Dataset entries
────

(** * Further properties of the handler *)

(** ** Exits before and inside the pipeline *)

(** X1: when the JSON body does not bind, the handler answers HTTP 400 with
    the binder's own error text, makes no external call and leaves the
    ledger as it was; the address, the ledger and the amount are not looked
    at. *)
Theorem bind_failure_rejected cfg w accs req e :
  ShouldBindJSON w = (req, Some e) ->
  serve cfg w accs =
    (Returned,
     {| accounts := accs;
        written := Some {| status := 400;
                           body := BodyApi {| Success := false; Message := e |} |};
        trace := [] |}).
Proof.
  intros Hb. unfold serve, handleWithdraw. apply bind_Returned.
  unfold bindRequest. rewrite Hb. reflexivity.
Qed.

Lemma bind_failure_rejected_witness :
  serve Sample.cfg24
    (Faulty.world (Sample.req "1.5", Some "EOF") None (inl 7) true
       (inl 3) (inl 20) (inl 2) (inl 5003) (inl 21000) Sample.send_ok)
    (Sample.recorded 0) =
    (Returned,
     {| accounts := Sample.recorded 0;
        written := Some {| status := 400;
                           body := BodyApi {| Success := false;
                                              Message := "EOF" |} |};
        trace := [] |}).
Proof.
  apply (bind_failure_rejected Sample.cfg24
           (Faulty.world (Sample.req "1.5", Some "EOF") None (inl 7) true
              (inl 3) (inl 20) (inl 2) (inl 5003) (inl 21000) Sample.send_ok)
           (Sample.recorded 0) (Sample.req "1.5") "EOF").
  reflexivity.
Defined.

Lemma Faulty_accepted dial key pub nonce fee tip chain gas send :
  accepted Sample.cfg24
    (Faulty.world Faulty.bound dial key pub nonce fee tip chain gas send) ∅
    (Sample.req "1.5") 1500000000000000000.
Proof.
  split; [reflexivity | vm_compute; reflexivity | exact I |].
  exists (Finite false 3 (-1)). split; vm_compute; reflexivity.
Qed.

Lemma Faulty_funded :
  (1500000000000000000 <= 2 * 10 ^ 18)%Z.
Proof. vm_compute. discriminate. Qed.

Lemma connect_failure_witness :
  serve Sample.cfg24
    (Faulty.world Faulty.bound (Some "no route to host") (inl 7) true
       (inl 3) (inl 20) (inl 2) (inl 5003) (inl 21000) Sample.send_ok) ∅ =
  failure ∅ "Failed to connect to Mantle client"
    [EvDial "https://rpc.sepolia.mantle.xyz"].
Proof.
  apply (connect_failure Sample.cfg24
           (Faulty.world Faulty.bound (Some "no route to host") (inl 7) true
              (inl 3) (inl 20) (inl 2) (inl 5003) (inl 21000) Sample.send_ok)
           ∅ (Sample.req "1.5") 1500000000000000000 "no route to host").
  - apply Faulty_accepted.
  - reflexivity.
Defined.

(** X3: when the configured private key does not decode, or its public key
    is not an ECDSA key, the handler answers HTTP 500 "Failed to decode
    private key"; the connection opened just before is closed and the chain
    is not queried. *)
Theorem private_key_failure cfg w accs req intAmount :
  accepted cfg w accs req intAmount ->
  DialContext w ("https://" +:+ Network req) = None ->
  (exists e, HexToECDSA w (privateKeyDefault cfg) = inr e) \/
  (exists key, HexToECDSA w (privateKeyDefault cfg) = inl key /\
               PublicIsECDSA w key = false) ->
  serve cfg w accs =
    failure accs "Failed to decode private key"
      [EvDial ("https://" +:+ Network req); EvClose].
Proof.
  intros Hacc Hd [[e Hk] | (key & Hk & Hp)].
  - now apply (key_failure _ _ _ _ _ e Hacc Hd).
  - rewrite (serve_accepted _ _ _ _ _ Hacc).
    unfold ctx0, failure. exec. feed. reflexivity.
Qed.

────

What the task requires –
Transcribe the full set of records precisely.

Result of this task –
(** * Further properties of the handler *)

(** ** Exits before and inside the pipeline *)

(** X1: when the JSON body does not bind, the handler answers HTTP 400 with
    the binder's own error text, makes no external call and leaves the
    ledger as it was; the address, the ledger and the amount are not looked
    at. *)
Theorem bind_failure_rejected cfg w accs req e :
  ShouldBindJSON w = (req, Some e) ->
  serve cfg w accs =
    (Returned,
     {| accounts := accs;
        written := Some {| status := 400;
                           body := BodyApi {| Success := false; Message := e |} |};
        trace := [] |}).
Proof.
  intros Hb. unfold serve, handleWithdraw. apply bind_Returned.
  unfold bindRequest. rewrite Hb. reflexivity.
Qed.

Lemma bind_failure_rejected_witness :
  serve Sample.cfg24
    (Faulty.world (Sample.req "1.5", Some "EOF") None (inl 7) true
       (inl 3) (inl 20) (inl 2) (inl 5003) (inl 21000) Sample.send_ok)
    (Sample.recorded 0) =
    (Returned,
     {| accounts := Sample.recorded 0;
        written := Some {| status := 400;
                           body := BodyApi {| Success := false;
                                              Message := "EOF" |} |};
        trace := [] |}).
Proof.
  apply (bind_failure_rejected Sample.cfg24
           (Faulty.world (Sample.req "1.5", Some "EOF") None (inl 7) true
              (inl 3) (inl 20) (inl 2) (inl 5003) (inl 21000) Sample.send_ok)
           (Sample.recorded 0) (Sample.req "1.5") "EOF").
  reflexivity.
Defined.

Lemma Faulty_accepted dial key pub nonce fee tip chain gas send :
  accepted Sample.cfg24
    (Faulty.world Faulty.bound dial key pub nonce fee tip chain gas send) ∅
    (Sample.req "1.5") 1500000000000000000.
Proof.
  split; [reflexivity | vm_compute; reflexivity | exact I |].
  exists (Finite false 3 (-1)). split; vm_compute; reflexivity.
Qed.

Lemma Faulty_funded :
  (1500000000000000000 <= 2 * 10 ^ 18)%Z.
Proof. vm_compute. discriminate. Qed.

Lemma connect_failure_witness :
  serve Sample.cfg24
    (Faulty.world Faulty.bound (Some "no route to host") (inl 7) true
       (inl 3) (inl 20) (inl 2) (inl 5003) (inl 21000) Sample.send_ok) ∅ =
  failure ∅ "Failed to connect to Mantle client"
    [EvDial "https://rpc.sepolia.mantle.xyz"].
Proof.
  apply (connect_failure Sample.cfg24
           (Faulty.world Faulty.bound (Some "no route to host") (inl 7) true
              (inl 3) (inl 20) (inl 2) (inl 5003) (inl 21000) Sample.send_ok)
           ∅ (Sample.req "1.5") 1500000000000000000 "no route to host").
  - apply Faulty_accepted.
  - reflexivity.
Defined.

(** X3: when the configured private key does not decode, or its public key
    is not an ECDSA key, the handler answers HTTP 500 "Failed to decode
    private key"; the connection opened just before is closed and the chain
    is not queried. *)
Theorem private_key_failure cfg w accs req intAmount :
  accepted cfg w accs req intAmount ->
  DialContext w ("https://" +:+ Network req) = None ->
  (exists e, HexToECDSA w (privateKeyDefault cfg) = inr e) \/
  (exists key, HexToECDSA w (privateKeyDefault cfg) = inl key /\
               PublicIsECDSA w key = false) ->
  serve cfg w accs =
    failure accs "Failed to decode private key"
      [EvDial ("https://" +:+ Network req); EvClose].
Proof.
  intros Hacc Hd [[e Hk] | (key & Hk & Hp)].
  - now apply (key_failure _ _ _ _ _ e Hacc Hd).
  - rewrite (serve_accepted _ _ _ _ _ Hacc).
    unfold ctx0, failure. exec. feed. reflexivity.
Qed.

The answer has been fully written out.